Since we aimed to compare the overall prevalence of CD in our sample to that found in the general population, we used the data from the survey of Mustalahti et al. , which investigated the CD prevalence in four European countries -Italy included- by analyzing the sera from 29,212 children and adults. The Italian sample of children was composed of 2649 individuals with an age-range from 0 to 19 years (the means and standard deviations values were not reported). The age range of our sample was quite different from that of this European survey  (1.5–6 years versus 0–19 years). Therefore, since the prevalence of CD tends to increase by age , an underestimation of CD prevalence in our ASD population could not be excluded when it is compared to the prevalence of the Italian children included in the European survey, i.e. 1.1% (95% CI: 0.7–1.5), derived from “previously diagnosed biopsy-proven CD patients plus screening detected individuals with both anti-tTG and EMA positivity” .
Statistical calculations were performed with SPSS® version 19.0. We performed the Chi-square test to compare the prevalence of CD between our sample and the Italian pediatric population . A p-value <0.05 was considered significant.

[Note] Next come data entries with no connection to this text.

Lemma known_other l w e : (∀ id, is_result id e.2 = false) → known l w → known (l ++ [e]) w.
Proof.
  intros He (Hw & Hd & Ht). split_and!; [intros i; unfold chosen_place|intros E i|intros E; by apply duplicate_stays, Ht];
    rewrite places_for_other by done; [apply Hw|by apply Hd].
Qed.

(** The entry of one id is written. *)
Lemma known_write l w e id v d :
  known l w → (∀ i, is_result i e.2 = String.eqb id i) →
  (w_winner w !! id = None → d = w_duplicate_seen w) → (w_winner w !! id ≠ None → d = true) →
  (λ e, (e.1, is_real e.2)) <$> chosen_place id (l ++ [e]) = Some v →
  known (l ++ [e]) (MkWinners (<[id := v]> (w_winner w)) d).
Proof.
  intros (Hw & Hd & Ht) He Hn Hs Hv.
  assert (∀ i, i ≠ id → places_for i (l ++ [e]) = places_for i l) as Hother.
  { intros i Hi. apply places_for_other. rewrite He. by apply String.eqb_neq. }
  split_and!.
  - intros i. cbn [w_winner]. destruct (decide (i = id)) as [->|Hi]; [by rewrite lookup_insert_eq|].
    rewrite lookup_insert_ne by done. unfold chosen_place. rewrite Hother by done. apply Hw.
  - cbn [w_duplicate_seen]. intros -> i. destruct (w_winner w !! id) as [p|] eqn:Hid; [by specialize (Hs ltac:(done))|].
    destruct (decide (i = id)) as [->|Hi]; [|rewrite Hother by done; apply Hd; symmetry; by apply Hn].
    rewrite places_for_snoc, He, String.eqb_refl. rewrite Hw in Hid. unfold chosen_place, pick in Hid.
    destruct (find _ _); [done|]. destruct (places_for id l); [cbn; lia|done].
  - cbn [w_duplicate_seen]. intros ->. destruct (w_winner w !! id) as [p|] eqn:Hid; [|apply duplicate_stays, Ht; symmetry; by apply Hn].
    exists id. rewrite places_for_snoc, He, String.eqb_refl, length_app. rewrite Hw in Hid. unfold chosen_place, pick in Hid.
    destruct (places_for id l); [done|cbn; lia].
Qed.

Lemma note_winner_result mi bi w id content is_error :
  note_winner mi bi w (ToolResult id content is_error) =
    let real := negb (is_placeholder_tool_result content is_error) in
    match w_winner w !! id with
    | None => MkWinners (<[id := (mi, bi, real)]> (w_winner w)) (w_duplicate_seen w)
    | Some p =>
        if (snd p : bool) then MkWinners (w_winner w) true
        else if real then MkWinners (<[id := (mi, bi, true)]> (w_winner w)) true
        else MkWinners (w_winner w) true
    end.
Proof. cbn. destruct (w_winner w !! id) as [[p []]|]; done. Qed.

Lemma known_note l w e : known l w → known (l ++ [e]) (note_place w e).
Proof.
  intros Hk. destruct e as [[mi bi] b]. unfold note_place. cbn [fst snd].
  destruct b as [| | | | | |id content is_error| |]; try (by apply known_other).
  set (real := negb (is_placeholder_tool_result content is_error)). set (b := ToolResult id content is_error).
  assert (∀ i, is_result i (mi, bi, b).2 = String.eqb id i) as He by done.
  assert (chosen_place id (l ++ [(mi, bi, b)]) =
    match chosen_place id l with
    | Some y => if is_real y.2 then Some y else if real then Some (mi, bi, b) else Some y
    | None => Some (mi, bi, b)
    end) as Hc.
  { unfold chosen_place. rewrite places_for_snoc, He, String.eqb_refl. apply pick_snoc. }
  pose proof (proj1 Hk id) as Hid. pose proof (λ v d, known_write l w (mi, bi, b) id v d Hk He) as Hwrite. rewrite Hc in Hwrite.
  unfold b at 2. rewrite note_winner_result. cbv zeta. fold real b.
  destruct (chosen_place id l) as [y|] eqn:Hy; rewrite Hid in *; cbn [fmap option_fmap option_map] in *.
  - assert (w_winner w = <[id := (y.1, is_real y.2)]> (w_winner w)) as Hsame by (by rewrite insert_id).
    destruct (is_real y.2) eqn:Hr; [rewrite Hsame|destruct real eqn:Hreal; [|rewrite Hsame]]; apply Hwrite; cbn; try done.
    + by rewrite Hr.
    + unfold b, is_real. fold real. by rewrite Hreal.
    + by rewrite Hr.
  - by apply Hwrite.
Qed.

Lemma known_winners ms : known (places 0 ms) (winners 0 (MkWinners ∅ false) ms).
Proof.
  rewrite winners_places. induction (places 0 ms) as [|e l IH] using rev_ind; [|rewrite foldl_app; by apply known_note].
  split_and!; [done| |done]. intros _ id. cbn. lia.
Qed.
(** ** What is kept *)

Definition keeps (w : gmap string (nat * nat * bool)) (e : Place) : bool :=
  match e.2 with ToolResult id _ _ => bool_decide (fst <$> w !! id = Some e.1) | _ => true end.

Lemma filter_cons_if {A} (f : A → bool) x (l : list A) :
  filter (λ x, f x = true) (x :: l) = if f x then x :: filter (λ x, f x = true) l else filter (λ x, f x = true) l.
Proof. rewrite filter_cons. by destruct (f x). Qed.

Lemma retain_blocks w mi bi content :
  retain_winners w mi bi content = map snd (filter (λ e, keeps w e = true) (block_places mi bi content)).
Proof.
  revert bi. induction content as [|b content IH]; intros bi; [done|]. cbn [retain_winners block_places].
  rewrite filter_cons_if, IH. destruct b as [| | | | | |id content' is_error| |]; try done.
  change (keeps w (mi, bi, ToolResult id content' is_error)) with (bool_decide (fst <$> w !! id = Some (mi, bi))).
  by destruct (bool_decide _).
Qed.

Lemma retain_all w mi ms :
  all_blocks (retain_messages w mi ms) = map snd (filter (λ e, keeps w e = true) (places mi ms)).
Proof.
  revert mi. induction ms as [|msg ms IH]; intros mi; [done|]. cbn [retain_messages places]. unfold all_blocks in *. cbn [map concat].
  by rewrite IH, filter_app, map_app, <- retain_blocks.
Qed.

Lemma filter_alone {A B} (f : A → B) (P : A → Prop) `{!∀ x, Decision (P x)} (l : list A) c :
  NoDup (map f l) → c ∈ l → (∀ x, x ∈ l → P x ↔ f x = f c) → filter P l = [c].
Proof.
  induction l as [|x l IH]; cbn [map]; intros Hn Hc HP; [by apply not_elem_of_nil in Hc|].
  apply NoDup_cons in Hn as [Hx Hn].
  destruct (decide (P x)) as [Hp|Hp]; [rewrite filter_cons_True by done|rewrite filter_cons_False by done].
  - apply HP in Hp; [|by left]. assert (x = c) as ->.
    { apply elem_of_cons in Hc as [?|Hc]; [done|]. destruct Hx. rewrite Hp. by apply list_elem_of_fmap_2. }
    f_equal. assert (∀ y, y ∈ l → ¬ P y) as Hno.
    { intros y Hy Py. apply HP in Py; [|by right]. apply Hx. rewrite <- Py. by apply list_elem_of_fmap_2. }
    clear -Hno. induction l as [|y l IH]; [done|]. rewrite filter_cons_False by (apply Hno; by left).
    apply IH. intros z Hz. apply Hno. by right.
  - apply IH; [done| |by intros y Hy; apply HP; right]. apply elem_of_cons in Hc as [->|]; [|done].
    destruct Hp. by apply HP; [left|].
Qed.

Among 382 pre-schoolers with ASD, the retrospective review of their medical records identified ten patients with CD or with positive CD serology (Table 1). In particular, nine subjects resulted serologically positive for anti-tTG IgA and/or EMA antibodies during their first neuropsychiatric evaluation. In seven of these children (patients 1–7), the diagnosis of CD was confirmed by paediatric gastroenterologists: (a) through multiple duodenal biopsies (subjects 1–5); (b) on the basis of very high anti-tTG antibody levels and HLA positivity (patient 6); (c) on the presence of Duhring-Brocq dermatitis herpetiformis, a chronic bullous disease specifically correlated with sensitivity to gluten enteropathy and CD (patient 7) . All these patients were on a gluten-free diet (GFD). As far as patient 8 is concerned, we were not able to obtain any further information since his parents were no more contactable after the serological screening. The patient 9 did not perform further evaluations even in the presence of repeated positivity of CD serology due to parents’ refusal. The patient 10 was already diagnosed as celiac and was on a GFD at the time of the first clinical evaluation in our hospital. She had performed CD serological screening at the age of 32 months since she showed growth failure and dental enamel defects. She resulted serologically positive for anti-tTG IgA and EMA antibodies, and eventually CD diagnosis was confirmed by multiple duodenal biopsies and HLA positivity.
All in all, patients with CD or with positive CD serology were ten, six males and four females, with mean age of 41 months (SD: 15.2; range: 20–67). Therefore, the prevalence of “CD patients plus screening detected individuals with both anti-tTG and EMA positivity” was 2.62% (10/382 subjects).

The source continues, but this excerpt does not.